FRANCISCO DE OLIVEIRA
ESPECIAL PARA A FOLHA
A avaliação de determinado período histórico somente deve ser
feita pelo exame das configurações que tomam períodos que lhe
sucedem, comparando-se invariabilidades e mudanças marcantes. Ainda que os contemporâneos não possam nomear com segurança a marca dos períodos, no
calor da hora, enquanto permanecem em ação os elementos definidores, devem tentá-lo, até porque isso faz parte da política.
O que definirá, para o futuro, os
dois mandatos de FHC na Presidência e mais, desde seu exercício
como ministro da Fazenda de Itamar Franco? Terá havido uma
"era FHC", como os mais áulicos
já trombeteavam desde os dias
iniciais do primeiro mandato,
pendurados apenas no fato de
que chegava à Presidência um
cientista social prestigiado nacional e internacionalmente? A honra de sermos governados por um
Sartre, como declarou uma áulica
do primeiro momento?
Avaliações são de variada índole. A mais frequente consiste no
exame da performance econômica e das realizações materiais, o
que não deixa de ser importante e
talvez decisivo.
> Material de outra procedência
(** X12.  Whatever its argument and whatever [eval] does,
    [parse_and_build_query] raises nothing but [ValueError], which is what
    the command catches around it: [is_ValueError] holds of the exception. *)
Theorem parse_and_build_query_raises_ValueError ev x e :
  parse_and_build_query ev x = Raise e ->
  kind e = ValueError /\ is_ValueError e = true.
Proof.
  intros H. apply parse_and_build_query_raises_ValueError_aux in H.
  unfold is_ValueError. now rewrite H.
Qed.

Lemma parse_and_build_query_raises_ValueError_witness :
  let e := invalid_query_format "age" in
  kind e = ValueError /\ is_ValueError e = true.
Proof.
  apply (parse_and_build_query_raises_ValueError eval_total (VStr " age ")).
  reflexivity.
Defined.

(** X13.  Of a query that parses, [parse_and_build_query] builds the
    condition on the parsed field, operator and value.  [==] and [!=]
    always build; an ordering operator builds when the value coerces and
    is refused with the [ValueError] on numeric operators when it does
    not.  The operator is never unsupported. *)
Theorem parse_and_build_query_outcome ev s field op v :
  parse_query_string (VStr s) = Some (field, op, v) ->
  parse_and_build_query ev (VStr s) = build_tinydb_query ev field op (VStr v)
  /\ (is_ordering op = false ->
      exists q, parse_and_build_query ev (VStr s) = Ok q /\ path q = field)
  /\ (is_ordering op = true ->
      (exists q nv, parse_and_build_query ev (VStr s) = Ok q /\ path q = field
                    /\ parse_numeric_value ev (VStr v) = Ok nv)
      \/ parse_and_build_query ev (VStr s)
         = Raise (Exn ValueError
                    (Join (Text numeric_operators_require)
                          (message (cannot_parse (VStr (strip v))))))).
Proof.
  intros H.
  assert (E : parse_and_build_query ev (VStr s)
              = build_tinydb_query ev field op (VStr v)).
  { unfold parse_and_build_query.
    destruct (s =? "") eqn:E1.
    { apply eqb_empty_true in E1. subst. discriminate. }
    destruct (strip s =? "") eqn:E2.
    { apply eqb_empty_true in E2. rewrite <- parse_query_string_strip, E2 in H.
      discriminate. }
    now rewrite parse_query_string_strip, H. }
  rewrite E. split; [reflexivity |].
  apply parse_match in H as (_ & _ & Hop & _).
  split; intros Ho.
  - unfold build_tinydb_query, build_equality. rewrite Ho.
    unfold operators in Hop. simpl in Hop.
    destruct Hop as [<-|[<-|[<-|[<-|[<-|[<-|[]]]]]]]; try discriminate;
      eexists; split; reflexivity.
  - destruct (coerce_text ev v) as [[nv Hv] | Hv].
    + left. destruct (build_ordering ev field op (VStr v) nv Ho Hv) as (cmp & ->).
      eauto.
    + right. unfold build_tinydb_query. now rewrite Ho, Hv.
Qed.

Lemma parse_and_build_query_outcome_witness :
  parse_and_build_query eval_total (VStr " age > abc ")
  = build_tinydb_query eval_total "age" ">" (VStr "abc").
Proof.
  apply (parse_and_build_query_outcome eval_total " age > abc " "age" ">" "abc").
  reflexivity.
Defined.

(** * The command *)

(** A search that returns has run the condition on every document without
    an exception, and returns the documents it holds of, in their order. *)
Lemma search_ok docs cond matching :
  search docs cond = Ok matching ->
  matching = filter (holds cond) docs
  /\ Forall (fun doc => exists b, run cond doc = Ok b) docs.
Proof.
  revert matching. induction docs as [|doc docs IH]; intros matching; simpl.
  - intros [= <-]. auto.
  - unfold holds at 1. destruct (run cond doc) as [b|e] eqn:E; [|discriminate].
    cbn [bind]. destruct (search docs cond) as [m|e]; [|discriminate].
    cbn [bind]. intros [= <-]. destruct (IH m eq_refl) as (-> & HF).
    split; [now destruct b | constructor; eauto].
Qed.

(** An exception of a search is one of the condition on a document. *)
Lemma search_raises docs cond e :
  search docs cond = Raise e -> exists doc, In doc docs /\ run cond doc = Raise e.
Proof.
  induction docs as [|doc docs IH]; simpl; [discriminate |].
  destruct (run cond doc) as [b|e'] eqn:E; cbn [bind].
  - destruct (search docs cond) as [m|e'']; cbn [bind]; [discriminate |].
    intros [= <-]. destruct IH as (d & Hd & Hr); eauto.
  - intros [= <-]. eauto.
Qed.

(** The one exception the test of an ordering operator raises is the
    [OverflowError] of [float]. *)
Lemma numeric_test_raises ev cmp nv x e :
  numeric_test ev cmp nv x = Raise e -> kind e = OverflowError.
Proof.
  unfold numeric_test, is_numeric_value.
  destruct (coerce_cases ev x) as [[f H] | [[m H] | (z & m & -> & H)]]; rewrite H; cbn;
    try discriminate. now intros [= <-].
Qed.

(** The one exception a condition built from a query string raises on a
    document is that [OverflowError]. *)
Lemma built_condition_raises ev s q doc e :
  parse_and_build_query ev s = Ok q -> run q doc = Raise e ->
  kind e = OverflowError.
Proof.
  intros Hq Hr.
  assert (Ht : forall x, test q x = Raise e -> kind e = OverflowError).
  { revert Hq. unfold parse_and_build_query.
    destruct s as [| | | |t| |]; try discriminate.
    destruct (t =? ""); [discriminate |].
    destruct (strip t =? ""); [discriminate |].
    destruct (parse_query_string (VStr (strip t))) as [[[f op] v]|]; [|discriminate].
    unfold build_tinydb_query, build_equality.
    assert (E : (if (op =? "==") then Ok (Query f (fun x => Ok (py_eq x (VStr v))))
                 else if (op =? "!=")
                      then Ok (Query f (fun x => Ok (negb (py_eq x (VStr v)))))
                      else Raise (Exn ValueError (Join (Text "Unsupported operator: ")
                                                       (Shown (VStr op))))) = Ok q ->
                forall x, test q x = Raise e -> kind e = OverflowError).
    { destruct (op =? "=="); [intros [= <-]; discriminate |].
      destruct (op =? "!="); [intros [= <-]; discriminate | discriminate]. }
    destruct (is_ordering op); [|exact E].
    destruct (parse_numeric_value ev (VStr v)) as [nv|e'];
      [|destruct (is_ValueError e'); discriminate].
    destruct (op =? ">"); [intros [= <-] x; apply numeric_test_raises |].
    destruct (op =? ">="); [intros [= <-] x; apply numeric_test_raises |].
    destruct (op =? "<"); [intros [= <-] x; apply numeric_test_raises |].
    destruct (op =? "<="); [intros [= <-] x; apply numeric_test_raises | exact E]. }
  unfold run in Hr. destruct (lookup (path q) doc); [eauto | discriminate].
Qed.

(** The classes of the exceptions of the functions above. *)
Lemma OverflowError_is_Exception other_bases e :
  kind e = OverflowError -> isinstance other_bases e "Exception" = true.
Proof. unfold isinstance. now intros ->. Qed.

Lemma ValueError_is_ValueError other_bases e :
  kind e = ValueError ->
  isinstance other_bases e "ValueError" = true
  /\ isinstance other_bases e "Exception" = true.
Proof. unfold isinstance. now intros ->. Qed.

Section CommandFacts.
Variable py_eval : string -> namespace -> result object.
Variable other_bases : string -> list string.
Variable world : Type.
Variable database : Type.
Variable handle_error : msg -> io world unit.
Variable load_database : string -> io world database.
Variable documents : database -> list document.
Variable close : database -> io world unit.
Variable print_documents : list document -> bool -> io world unit.

Let command :=
  execute_query_command py_eval other_bases world database handle_error
                        load_database documents close print_documents.
Let body :=
  query_command_body py_eval other_bases world database handle_error
                     load_database documents close print_documents.

(** What the body of the outer [try] returns is 0 or 1. *)
Lemma body_exit_code file_path s pretty w c w' :
  body file_path s pretty w = (Ok c, w') -> c = 0%Z \/ c = 1%Z.
Proof.
  unfold body, query_command_body, search_and_print, io_bind, io_ret, io_raise.
  destruct (parse_and_build_query py_eval s) as [q|e].
  - destruct (load_database file_path w) as [[db|e] w1].
    + destruct (search (documents db) q) as [m|e].
      * destruct (print_documents m pretty w1) as [[u|e] w2]; [|discriminate].
        destruct (close db w2) as [[u'|e] w3]; [|discriminate].
        intros [= <- _]. auto.
      * destruct (isinstance other_bases e "Exception"); [|discriminate].
        destruct (handle_error _ w1) as [[u|e'] w2]; [|discriminate].
        destruct (close db w2) as [[u'|e'] w3]; [|discriminate].
        intros [= <- _]. auto.
    + destruct (caught_on_load other_bases e); [|discriminate]. intros [= <- _]. auto.
  - destruct (isinstance other_bases e "ValueError"); [|discriminate].
    destruct (handle_error (message e) w) as [[u|e'] w1]; [|discriminate].
    intros [= <- _]. auto.
Qed.

(** X14.  When [handle_error] returns, the command returns with the exit
    code 0 or 1, whatever the other collaborators and [eval] do, but for
    one case: an exception that is no instance of [Exception], such as
    [KeyboardInterrupt] or [SystemExit], comes out of it as it is. *)
Theorem command_returns file_path s pretty w :
  (forall m w0, exists w1, handle_error m w0 = (Ok tt, w1)) ->
  (exists c w', command file_path s pretty w = (Ok c, w') /\ (c = 0%Z \/ c = 1%Z))
  \/ (exists e w', command file_path s pretty w = (Raise e, w')
                   /\ isinstance other_bases e "Exception" = false
                   /\ body file_path s pretty w = (Raise e, w')).
Proof.
  intros Hh. unfold command, execute_query_command, io_try.
  fold (body file_path s pretty).
  destruct (body file_path s pretty w) as [[c|e] w1] eqn:E.
  - left. exists c, w1. split; [reflexivity |]. eapply body_exit_code; eauto.
  - destruct (isinstance other_bases e "Exception") eqn:Ei.
    + left. unfold io_bind, io_ret.
      destruct (Hh (Join (Text "Unexpected error while querying documents: ")
                         (message e)) w1) as (w2 & ->).
      eauto.
    + right. eauto.
Qed.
Vista por esse ângulo, a surpresa da Presidência de
FHC é que ela é de espantosa mediocridade. A Folha publicou
nestes dias avaliações setoriais,
das quais resultou a confirmação
de que o período FHC não sobressai quando comparado a outros
períodos presidenciais. Algumas
"melhoras" são menos o resultado de incisiva ação do governo
que se finda e mais a projeção de
tendências históricas de longo
prazo. Como nos casos da saúde e
da educação, por exemplo, especificamente com a queda da mortalidade infantil e da taxa de analfabetismo. Mesmo nesses casos,
no período FHC não se acelerou a
melhoria de seus indicadores; pelo contrário, procedimentos metodológicos que medem incrementos marginais dizem que
houve desaceleração da melhoria.
Breve estudo de Reynaldo Gonçalves, professor titular de Economia Internacional da Universidade do Brasil-UFRJ, que circulou
na internet meses atrás, estabeleceu um ranking dos principais indicadores econômicos, oficiais e
usualmente utilizados, que mostrava a grande surpresa de, além
de ser medíocre, o período FHC
ter sido o pior na história republicana desde Prudente de Moraes. É
quase inacreditável!
Em indicadores como o da inflação, o governo FHC ganha de
lavada de todos os outros, empatando com o de Campos Salles,
com quem é frequentemente
comparado, sendo Pedro Malan
seu Joaquim Murtinho. Importante é ressaltar que Vargas também não se saiu nada mal no capítulo da estabilidade monetária,
mas seu período histórico é justamente reconhecido como tendo
colocado a questão social, com os
direitos trabalhistas, no centro da
nova dinâmica da economia e da
sociedade brasileiras.
Nos outros indicadores, crescimento total e per capita do PIB,
vulnerabilidade externa medida
pelo déficit da balança comercial,
vulnerabilidade financeira medida pela dívida interna sobre o PIB
e um indicador criado por Gonçalves, que ele chamou, quem sabe em irônica homenagem a FHC,
de "índice de dependência", que
mede a distância do PIB brasileiro
em relação ao dos EUA, o período
FHC perde de goleada para outros. Para Vargas, a quem FHC
queria varrer da história brasileira, e para JK, com quem queria ser
comparado no segundo mandato,
a derrota do período FHC é humilhante.
O reconhecimento futuro de
uma "era FHC" dependerá inicialmente do desempenho de seu
sucessor, Luiz Inácio Lula da Silva. Mas, desde já, há que reconhecer que FHC fincou uma estaca
forte de não-retorno, que desde
logo balizará os desempenhos de
seus sucessores.
Para além do desastre econômico que está à vista de todos, que
ajudou a eleger alguém inteiramente imprevisto no esquema do
Reich de 20 anos do sinistro Sérgio Motta, o que há de não-retorno é a consolidação, visto que este
é um processo de "longue haleine", de uma sociabilidade do êxito a qualquer preço, que, nas condições de miséria, se transforma
em violência -no grosso, a falência do Estado e, a granel, as gangues e a criminalidade soltas, que
aliás são faces da mesma moeda,
são o lado perverso e sinistro da
modernidade que levou tanto
tempo para ser hegemônica no
Brasil. Uma espécie de "revolução
burguesa lúmpen". A contrapelo
da reconhecida pavonice do personagem, que gostaria de ser lembrado como o arauto de uma modernidade civilizadora.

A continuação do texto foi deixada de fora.